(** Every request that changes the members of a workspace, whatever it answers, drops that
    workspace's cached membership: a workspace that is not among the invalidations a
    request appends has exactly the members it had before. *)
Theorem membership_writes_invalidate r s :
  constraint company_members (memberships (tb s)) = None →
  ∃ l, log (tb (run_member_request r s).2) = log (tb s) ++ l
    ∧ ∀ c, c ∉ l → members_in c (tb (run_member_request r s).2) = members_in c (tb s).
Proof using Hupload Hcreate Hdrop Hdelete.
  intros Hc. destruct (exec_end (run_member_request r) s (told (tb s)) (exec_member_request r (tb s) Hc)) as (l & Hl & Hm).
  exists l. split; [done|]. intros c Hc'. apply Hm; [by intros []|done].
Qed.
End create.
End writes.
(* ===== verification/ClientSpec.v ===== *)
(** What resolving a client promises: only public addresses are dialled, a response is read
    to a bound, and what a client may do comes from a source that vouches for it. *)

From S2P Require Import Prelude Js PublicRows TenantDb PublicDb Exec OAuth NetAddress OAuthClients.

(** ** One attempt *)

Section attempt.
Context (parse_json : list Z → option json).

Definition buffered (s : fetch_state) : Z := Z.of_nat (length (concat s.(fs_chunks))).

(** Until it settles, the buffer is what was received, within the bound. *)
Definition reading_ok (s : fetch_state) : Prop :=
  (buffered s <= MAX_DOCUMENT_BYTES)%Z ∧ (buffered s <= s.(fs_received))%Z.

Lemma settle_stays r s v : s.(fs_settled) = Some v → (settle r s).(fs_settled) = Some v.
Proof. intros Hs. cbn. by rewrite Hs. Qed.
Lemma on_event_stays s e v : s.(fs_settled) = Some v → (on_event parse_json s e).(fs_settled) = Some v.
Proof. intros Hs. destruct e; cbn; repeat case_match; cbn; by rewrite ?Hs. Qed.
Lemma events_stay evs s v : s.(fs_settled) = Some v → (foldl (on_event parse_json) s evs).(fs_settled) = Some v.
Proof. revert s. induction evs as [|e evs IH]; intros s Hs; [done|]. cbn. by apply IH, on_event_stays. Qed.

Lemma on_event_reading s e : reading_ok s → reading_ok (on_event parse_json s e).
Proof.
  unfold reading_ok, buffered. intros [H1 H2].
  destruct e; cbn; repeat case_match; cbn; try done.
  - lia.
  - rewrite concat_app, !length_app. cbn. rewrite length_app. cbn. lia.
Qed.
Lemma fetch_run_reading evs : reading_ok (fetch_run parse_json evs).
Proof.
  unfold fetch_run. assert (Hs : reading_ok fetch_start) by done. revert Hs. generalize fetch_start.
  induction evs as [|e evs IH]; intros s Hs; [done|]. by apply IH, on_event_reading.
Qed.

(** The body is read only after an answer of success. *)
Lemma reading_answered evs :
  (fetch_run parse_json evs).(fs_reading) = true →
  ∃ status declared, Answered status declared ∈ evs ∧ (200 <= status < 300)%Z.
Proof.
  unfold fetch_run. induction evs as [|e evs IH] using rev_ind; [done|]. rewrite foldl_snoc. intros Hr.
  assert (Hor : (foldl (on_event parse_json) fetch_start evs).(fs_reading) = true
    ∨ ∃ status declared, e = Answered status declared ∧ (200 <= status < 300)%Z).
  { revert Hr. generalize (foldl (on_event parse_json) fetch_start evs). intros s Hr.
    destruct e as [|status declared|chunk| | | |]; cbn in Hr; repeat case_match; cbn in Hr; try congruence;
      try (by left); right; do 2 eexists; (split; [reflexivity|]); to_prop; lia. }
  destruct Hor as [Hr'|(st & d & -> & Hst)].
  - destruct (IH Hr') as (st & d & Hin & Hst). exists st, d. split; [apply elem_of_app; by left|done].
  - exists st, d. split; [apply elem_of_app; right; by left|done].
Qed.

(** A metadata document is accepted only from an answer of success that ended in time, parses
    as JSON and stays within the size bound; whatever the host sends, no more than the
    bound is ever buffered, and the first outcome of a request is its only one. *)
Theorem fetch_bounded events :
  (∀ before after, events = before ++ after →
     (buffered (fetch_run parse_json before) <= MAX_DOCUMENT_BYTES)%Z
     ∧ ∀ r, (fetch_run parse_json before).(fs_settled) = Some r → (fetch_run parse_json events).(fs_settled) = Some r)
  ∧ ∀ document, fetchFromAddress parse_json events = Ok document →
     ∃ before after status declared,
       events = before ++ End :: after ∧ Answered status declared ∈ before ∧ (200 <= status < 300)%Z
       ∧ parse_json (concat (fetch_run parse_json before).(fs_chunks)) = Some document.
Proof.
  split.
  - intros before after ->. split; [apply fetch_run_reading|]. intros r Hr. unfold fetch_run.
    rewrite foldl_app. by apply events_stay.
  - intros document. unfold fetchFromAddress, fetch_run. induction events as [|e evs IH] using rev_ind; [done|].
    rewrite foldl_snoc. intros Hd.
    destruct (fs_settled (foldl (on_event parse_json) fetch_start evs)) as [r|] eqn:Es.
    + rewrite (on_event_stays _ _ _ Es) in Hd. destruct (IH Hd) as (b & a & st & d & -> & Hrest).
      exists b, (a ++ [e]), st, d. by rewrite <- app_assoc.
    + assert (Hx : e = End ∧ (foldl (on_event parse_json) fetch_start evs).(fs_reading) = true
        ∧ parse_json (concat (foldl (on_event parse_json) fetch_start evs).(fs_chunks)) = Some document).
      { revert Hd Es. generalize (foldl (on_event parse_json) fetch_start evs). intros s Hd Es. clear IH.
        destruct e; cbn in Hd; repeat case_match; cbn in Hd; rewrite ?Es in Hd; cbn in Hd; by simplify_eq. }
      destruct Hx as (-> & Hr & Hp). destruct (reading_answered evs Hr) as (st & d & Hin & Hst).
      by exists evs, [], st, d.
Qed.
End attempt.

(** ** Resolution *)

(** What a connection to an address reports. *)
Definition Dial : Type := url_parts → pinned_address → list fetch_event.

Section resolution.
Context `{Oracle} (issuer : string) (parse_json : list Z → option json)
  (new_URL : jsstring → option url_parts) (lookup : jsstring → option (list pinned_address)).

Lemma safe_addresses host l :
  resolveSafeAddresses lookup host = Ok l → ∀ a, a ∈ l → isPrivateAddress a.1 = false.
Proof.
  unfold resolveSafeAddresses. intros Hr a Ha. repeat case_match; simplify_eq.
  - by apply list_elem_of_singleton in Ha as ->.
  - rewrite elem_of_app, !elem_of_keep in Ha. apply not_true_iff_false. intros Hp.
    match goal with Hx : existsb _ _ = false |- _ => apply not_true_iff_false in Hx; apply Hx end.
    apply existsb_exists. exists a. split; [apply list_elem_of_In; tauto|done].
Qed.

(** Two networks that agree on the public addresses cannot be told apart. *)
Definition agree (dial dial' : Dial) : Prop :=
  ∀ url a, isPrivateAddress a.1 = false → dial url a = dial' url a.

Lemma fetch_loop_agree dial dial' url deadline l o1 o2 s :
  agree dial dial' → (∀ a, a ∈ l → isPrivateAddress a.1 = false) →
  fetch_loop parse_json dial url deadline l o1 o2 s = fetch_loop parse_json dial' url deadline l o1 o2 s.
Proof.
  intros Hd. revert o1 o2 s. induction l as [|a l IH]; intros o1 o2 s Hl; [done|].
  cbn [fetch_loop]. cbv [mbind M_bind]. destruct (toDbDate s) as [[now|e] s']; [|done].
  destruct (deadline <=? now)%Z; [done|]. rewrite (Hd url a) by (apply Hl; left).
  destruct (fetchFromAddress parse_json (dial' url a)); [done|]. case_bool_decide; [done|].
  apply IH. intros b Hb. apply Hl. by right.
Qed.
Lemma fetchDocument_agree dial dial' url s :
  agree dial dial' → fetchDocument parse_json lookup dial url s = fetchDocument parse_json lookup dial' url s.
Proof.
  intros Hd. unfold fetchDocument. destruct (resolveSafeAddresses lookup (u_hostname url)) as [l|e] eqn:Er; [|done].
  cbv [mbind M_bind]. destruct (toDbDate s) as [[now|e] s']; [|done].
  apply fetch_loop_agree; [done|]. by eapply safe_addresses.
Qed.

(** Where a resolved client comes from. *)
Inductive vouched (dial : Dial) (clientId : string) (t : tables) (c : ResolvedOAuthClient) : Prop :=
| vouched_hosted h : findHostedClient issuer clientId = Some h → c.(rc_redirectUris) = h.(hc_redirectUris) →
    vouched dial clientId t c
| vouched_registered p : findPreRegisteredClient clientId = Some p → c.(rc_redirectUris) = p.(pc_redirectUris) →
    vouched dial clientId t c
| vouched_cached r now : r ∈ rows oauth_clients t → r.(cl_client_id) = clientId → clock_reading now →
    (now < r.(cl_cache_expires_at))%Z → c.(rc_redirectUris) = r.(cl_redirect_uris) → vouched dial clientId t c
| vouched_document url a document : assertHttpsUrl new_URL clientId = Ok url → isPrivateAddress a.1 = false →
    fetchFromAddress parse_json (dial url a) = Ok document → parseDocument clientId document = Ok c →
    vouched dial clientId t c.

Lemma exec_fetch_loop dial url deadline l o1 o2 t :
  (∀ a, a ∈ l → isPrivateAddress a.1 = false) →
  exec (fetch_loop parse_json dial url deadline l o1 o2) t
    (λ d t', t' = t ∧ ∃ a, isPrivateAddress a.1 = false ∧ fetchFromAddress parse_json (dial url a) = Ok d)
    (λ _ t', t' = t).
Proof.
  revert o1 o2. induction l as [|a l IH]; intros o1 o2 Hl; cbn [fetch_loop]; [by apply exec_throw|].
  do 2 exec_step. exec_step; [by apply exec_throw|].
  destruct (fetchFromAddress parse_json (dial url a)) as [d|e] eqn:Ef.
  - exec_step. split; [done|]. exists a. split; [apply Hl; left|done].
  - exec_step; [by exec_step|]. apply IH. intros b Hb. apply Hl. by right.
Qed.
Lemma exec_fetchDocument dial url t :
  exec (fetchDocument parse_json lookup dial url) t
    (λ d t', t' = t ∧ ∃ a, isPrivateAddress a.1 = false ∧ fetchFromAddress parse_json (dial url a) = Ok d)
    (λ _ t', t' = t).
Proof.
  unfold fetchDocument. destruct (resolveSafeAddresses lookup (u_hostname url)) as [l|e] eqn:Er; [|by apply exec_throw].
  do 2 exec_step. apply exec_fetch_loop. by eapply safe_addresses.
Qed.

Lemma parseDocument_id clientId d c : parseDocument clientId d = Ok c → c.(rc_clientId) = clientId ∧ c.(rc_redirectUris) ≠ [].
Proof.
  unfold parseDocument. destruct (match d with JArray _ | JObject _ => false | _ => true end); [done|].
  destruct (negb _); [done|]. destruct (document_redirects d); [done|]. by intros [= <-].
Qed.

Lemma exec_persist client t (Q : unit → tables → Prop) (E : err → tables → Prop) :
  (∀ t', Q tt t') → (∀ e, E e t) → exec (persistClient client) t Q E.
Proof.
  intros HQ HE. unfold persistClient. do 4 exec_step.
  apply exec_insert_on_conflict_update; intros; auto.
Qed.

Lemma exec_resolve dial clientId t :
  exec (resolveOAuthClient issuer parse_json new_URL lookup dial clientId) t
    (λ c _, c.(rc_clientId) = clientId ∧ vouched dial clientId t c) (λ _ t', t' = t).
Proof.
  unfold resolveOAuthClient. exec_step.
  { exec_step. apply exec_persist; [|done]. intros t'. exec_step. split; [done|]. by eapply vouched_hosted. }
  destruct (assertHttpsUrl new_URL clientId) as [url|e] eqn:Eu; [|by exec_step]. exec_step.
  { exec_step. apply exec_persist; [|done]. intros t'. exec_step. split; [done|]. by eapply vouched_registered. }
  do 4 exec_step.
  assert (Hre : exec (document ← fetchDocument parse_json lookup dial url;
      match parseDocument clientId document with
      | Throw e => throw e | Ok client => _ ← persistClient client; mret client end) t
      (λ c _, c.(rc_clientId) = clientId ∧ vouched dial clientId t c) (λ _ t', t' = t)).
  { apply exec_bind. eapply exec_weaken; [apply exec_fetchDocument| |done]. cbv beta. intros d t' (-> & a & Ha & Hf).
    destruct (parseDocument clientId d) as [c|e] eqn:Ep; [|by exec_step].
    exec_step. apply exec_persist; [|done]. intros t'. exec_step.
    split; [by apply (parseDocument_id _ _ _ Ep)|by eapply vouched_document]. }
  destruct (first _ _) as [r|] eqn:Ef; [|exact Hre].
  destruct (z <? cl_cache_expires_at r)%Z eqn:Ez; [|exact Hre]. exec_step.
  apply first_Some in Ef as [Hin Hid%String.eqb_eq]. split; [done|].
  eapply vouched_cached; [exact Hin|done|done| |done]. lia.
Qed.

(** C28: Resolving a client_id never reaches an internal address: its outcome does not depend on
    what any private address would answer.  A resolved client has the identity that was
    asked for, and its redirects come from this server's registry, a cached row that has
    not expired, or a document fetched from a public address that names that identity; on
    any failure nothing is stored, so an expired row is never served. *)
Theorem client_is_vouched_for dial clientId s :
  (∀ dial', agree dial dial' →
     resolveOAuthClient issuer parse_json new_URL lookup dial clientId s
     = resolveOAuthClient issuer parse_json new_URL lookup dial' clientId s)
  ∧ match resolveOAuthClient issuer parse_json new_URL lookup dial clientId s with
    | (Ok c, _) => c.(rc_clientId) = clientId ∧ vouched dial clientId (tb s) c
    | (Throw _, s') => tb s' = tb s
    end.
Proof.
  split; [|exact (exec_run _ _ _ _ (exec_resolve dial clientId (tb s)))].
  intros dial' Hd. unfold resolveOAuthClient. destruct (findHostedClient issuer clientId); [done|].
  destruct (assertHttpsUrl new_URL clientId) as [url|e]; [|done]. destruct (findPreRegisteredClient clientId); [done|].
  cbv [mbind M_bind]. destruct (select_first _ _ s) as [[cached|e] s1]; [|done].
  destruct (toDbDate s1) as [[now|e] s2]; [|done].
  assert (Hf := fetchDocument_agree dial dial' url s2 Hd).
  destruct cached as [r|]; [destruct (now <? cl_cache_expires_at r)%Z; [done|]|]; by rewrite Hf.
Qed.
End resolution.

**What the task asks:**
Taking the material above as a whole, how many of its lines contain "buffered"? The reply should be that number alone.

**Your solution:**
5